The team performed field walk downs of accessible components in the AFW, CVCS, MS, and SGBD systems to assess general material condition, identify degraded conditions, and verify that the installed configuration was consistent with design drawings and design inputs to calculations. The team performed field walk downs of accessible electrical equipment to assess whether the installed configuration will support system functions under accident conditions. The components inspected included 6900v switchgear, 480v switchgear, AFW pump motors, AFW MOVs, the Unit 2 125v vital batteries, and their environs. Additionally, the team assessed potential flooding and missile impact on SGTR mitigation equipment. The team also inspected selected controls and indicators for appropriate human factors such as labeling, arrangement, and visibility.

b. Findings

No findings of significance were identified.

.22 Testing

a. Inspection Scope

The team reviewed surveillance testing and inspection documentation to verify design criteria were properly translated into acceptance criteria, were verified by test and maintenance activities, and that system and equipment function was maintained and performance degradation would be identified. This review included response time testing of valves, MOV torque and limit switch settings established in the MOV switch setting calculations, and selected controls and indicators in the control room that operators would use during a SGTR. This review also included selected surveillance procedures which are used for the calibration and functional test of post-accident monitoring (PAM) instruments The team reviewed data sheets for the last two functional tests and calibrations for the following indication equipment: radiation monitors, steam generator level, steam generator pressure, pressurizer level and RCS cold leg temperature. This review was conducted to determine if the functional test and calibrations were performed at intervals specified by the Technical Specifications (TS) and that any out-of-tolerance measurements or anomalies were addressed within the test procedure or following completion of the procedure.

b. Findings

No findings of significance were identified.

.23 Operation

a. Inspection Scope

During the in-plant procedures walk through and simulator exercise, the team assessed procedure adequacy, operator knowledge, and human factors design of the procedures and related equipment against Nuclear Regulatory Commission (NRC) requirements and guidelines for procedure quality. The team also observed simulator fidelity with the plant as needed to support effective operator training on EOPs. The team performed a walk through and verification of the procedure for refilling the RWST which could be used during a SGTR, to verify accessibility of equipment to be operated and the adequacy of guidance for this activity. Additionally, the team reviewed documented performances of this activity to verify that the licensee had demonstrated successful performance.

b. Findings

No findings of significance were identified.

.24 Design

a. Inspection Scope

The team reviewed load flow and voltage drop calculations to verify that supporting electrical systems would have sufficient capacity and capability to perform under the most limiting conditions required by the design and licensing bases. Calculations were reviewed to verify that they considered degradation of the offsite power source as well as limiting alignments of onsite electrical distribution equipment. The team reviewed operating procedures to verify that appropriate compensatory measures would be implemented when automatic voltage control equipment is out of service. The team reviewed calculation parameters subject to change, or subject to TS required surveillance, to verify that they were periodically verified and adjusted within required limits. Specifically, setpoints and intervals for under voltage relays, and on-load tap changer control calibrations were checked. In addition, the team reviewed outputs of electrical voltage drop calculations to verify that they were properly translated into MOV torque calculations.

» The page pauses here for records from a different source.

(** C2: a failure that is an instance of no class the handler tests for gets
    the 500 / internal_server_error response with the one fixed message and no
    details, whatever the exception and whatever SAFE_DB_ERRORS is. *)
Theorem unrecognized_failure_is_generic_500 (self : ViewSet) (exc : Exc) :
  forallb (fun c => negb (isinstance exc c)) recognized = true ->
  response_of self exc =
    mkResponse
      (VDict [("error",
               VDict [("code", VStr "internal_server_error");
                      ("message", VStr "An unexpected internal error occurred.");
                      ("details", VNone)])])
      500.
Proof.
  intros H.
  unfold response_of, handle_exception, isinstance_any. cbn [existsb].
  unfold recognized in H. cbn [forallb] in H.
  repeat match type of H with
  | context [isinstance exc ?c] =>
      destruct (isinstance exc c) eqn:?; cbn [negb andb] in H;
      try discriminate H
  end.
  reflexivity.
Qed.

Lemma unrecognized_failure_is_generic_500_witness :
  response_of (mkViewSet false true) value_error
    = response_of (mkViewSet false false) value_error
  /\ resp_status (response_of (mkViewSet false false) value_error) = 500.
Proof.
  rewrite (unrecognized_failure_is_generic_500 (mkViewSet false true) value_error)
    by reflexivity.
  rewrite (unrecognized_failure_is_generic_500 (mkViewSet false false) value_error)
    by reflexivity.
  split; reflexivity.
Defined.

(** C6: integrity_violation is 409 / integrity_error and data_invalid is
    400 / data_error, each with its fixed generic message when SAFE_DB_ERRORS
    is set and with str(exc) when it is not; storage_unavailable is
    503 / db_operational_error and storage_error is 500 / db_error, each with
    a fixed generic message for both values of the flag. *)
Theorem storage_fault_messages (self : ViewSet) (exc : Exc) :
  (kind_of exc = integrity_violation ->
   response_of self exc =
     _error_response
       (if SAFE_DB_ERRORS self
        then "A database integrity constraint was violated."
        else exc_str exc)
       "integrity_error" 409 VNone None) /\
  (kind_of exc = data_invalid ->
   response_of self exc =
     _error_response
       (if SAFE_DB_ERRORS self
        then "The provided data is invalid for the database schema."
        else exc_str exc)
       "data_error" 400 VNone None) /\
  (kind_of exc = storage_unavailable ->
   response_of self exc =
     _error_response
       "A database operational error occurred. Please try again later."
       "db_operational_error" 503 VNone None) /\
  (kind_of exc = storage_error ->
   response_of self exc =
     _error_response "An unexpected database error occurred." "db_error"
       500 VNone None).
Proof.
  repeat split; by_kind; reflexivity.
Qed.

Lemma storage_fault_messages_witness :
  error_field "message"
    (response_of (mkViewSet false true) integrity_error_exc)
    = Some (VStr "A database integrity constraint was violated.")
  /\ error_field "message"
       (response_of (mkViewSet false false) integrity_error_exc)
     = Some (VStr "UNIQUE constraint failed: blog_post.slug")
  /\ error_field "message"
       (response_of (mkViewSet false false) data_error_exc)
     = Some (VStr "value too long for type character varying(255)")
  /\ resp_status (response_of (mkViewSet false false) operational_error_exc)
     = 503
  /\ error_field "message"
       (response_of (mkViewSet false false) programming_error_exc)
     = Some (VStr "An unexpected database error occurred.").
Proof.
  destruct (storage_fault_messages (mkViewSet false true) integrity_error_exc)
    as [H1 _].
  destruct (storage_fault_messages (mkViewSet false false) integrity_error_exc)
    as [H2 _].
  destruct (storage_fault_messages (mkViewSet false false) data_error_exc)
    as (_ & H3 & _).
  destruct (storage_fault_messages (mkViewSet false false)
              operational_error_exc) as (_ & _ & H4 & _).
  destruct (storage_fault_messages (mkViewSet false false)
              programming_error_exc) as (_ & _ & _ & H5).
  rewrite (H1 eq_refl), (H2 eq_refl), (H3 eq_refl), (H4 eq_refl),
    (H5 eq_refl).
  repeat split; reflexivity.
Defined.



(** C5, as the code has it: a referential_block failure is 409 /
    protected_object and the error object gets no dependents key of its own;
    when the failure carries protected_objects, the str() of the first ten of
    them, in their order, is the list under the key dependents inside
    details, so that list never has more than ten entries. *)
Theorem referential_block_dependents (self : ViewSet) (exc : Exc) :
  kind_of exc = referential_block ->
  resp_status (response_of self exc) = 409
  /\ error_field "code" (response_of self exc)
     = Some (VStr "protected_object")
  /\ error_field "dependents" (response_of self exc) = None
  /\ (forall objs,
        protected_objects exc = Some objs ->
        error_field "details" (response_of self exc)
          = Some (VDict [("dependents",
                          VList (map VStr (firstn 10 (map obj_str objs))))])
        /\ (List.length (firstn 10 (map obj_str objs)) <= 10)%nat
        /\ ((List.length objs <= 10)%nat ->
            firstn 10 (map obj_str objs) = map obj_str objs)).
Proof.
  by_kind. intros _.
  split; [reflexivity|]. split; [reflexivity|]. split; [reflexivity|].
  intros objs ->. split; [reflexivity|]. split.
  - apply firstn_le_length.
  - intros Hlen. apply firstn_all2. now rewrite length_map.
Qed.

Lemma referential_block_dependents_witness :
  resp_status (response_of (mkViewSet false true) protected_error_12) = 409
  /\ error_field "details" (response_of (mkViewSet false true) protected_error_12)
     = Some (VDict [("dependents",
                     VList (map VStr ["c1"; "c2"; "c3"; "c4"; "c5"; "c6"; "c7";
                                      "c8"; "c9"; "c10"]))]).
Proof.
  destruct (referential_block_dependents (mkViewSet false true)
              protected_error_12 eq_refl) as (H1 & _ & _ & H4).
  split; [exact H1|].
  exact (proj1 (H4 twelve eq_refl)).
Defined.

(** C5, as stated, fails: for a ProtectedError with twelve dependents the
    error object has no dependents key beside code, message and details, so
    it is not true that every referential_block response carries a
    dependents list as extra metadata. *)
Lemma referential_block_not_under_extra :
  kind_of protected_error_12 = referential_block
  /\ error_object (response_of (mkViewSet false true) protected_error_12)
     = Some [("code", VStr "protected_object");
             ("message",
              VStr "Cannot delete this object because it is referenced by other records.");
             ("details",
              VDict [("dependents",
                      VList (map VStr ["c1"; "c2"; "c3"; "c4"; "c5"; "c6";
                                       "c7"; "c8"; "c9"; "c10"]))])]
  /\ ~ (forall self exc,
         kind_of exc = referential_block ->
         exists l,
           error_field "dependents" (response_of self exc) = Some (VList l)
           /\ (List.length l <= 10)%nat).
Proof.
  split; [reflexivity|]. split; [reflexivity|].
  intros H.
  destruct (H (mkViewSet false true) protected_error_12 eq_refl) as [l [Hl _]].
  discriminate Hl.
Qed.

The team reviewed design calculations, specifications, and UFSAR accident analysis to identify the design criteria which defined the required capacity and capability of SGTR mitigation equipment. Surveillance test procedures and equipment monitoring activities were reviewed to verify the design criteria was appropriately translated into acceptance criteria. The team reviewed NPSH calculations for the SI, AFW, and CCPs to verify that adequate NPSH was available from each of the applicable water sources. Design changes were reviewed to verify that system and equipment design functions were appropriately evaluated and maintained.

Instrument accuracy calculations prepared for process transmitters, 2-LT-3-43, 2-LT-68-320, 2-LT-3-42, and 2-PT-1-2A were reviewed by the team. This review was performed to verify that design input information required for determining the transmitters accident accuracy had correctly incorporated accident parameters for which the transmitters had been qualified. Component data sheets for the selected transmitters contained in the calculations were evaluated in order to verify that the design input information was consistent with values contained in the environmental qualification (EQ) binders.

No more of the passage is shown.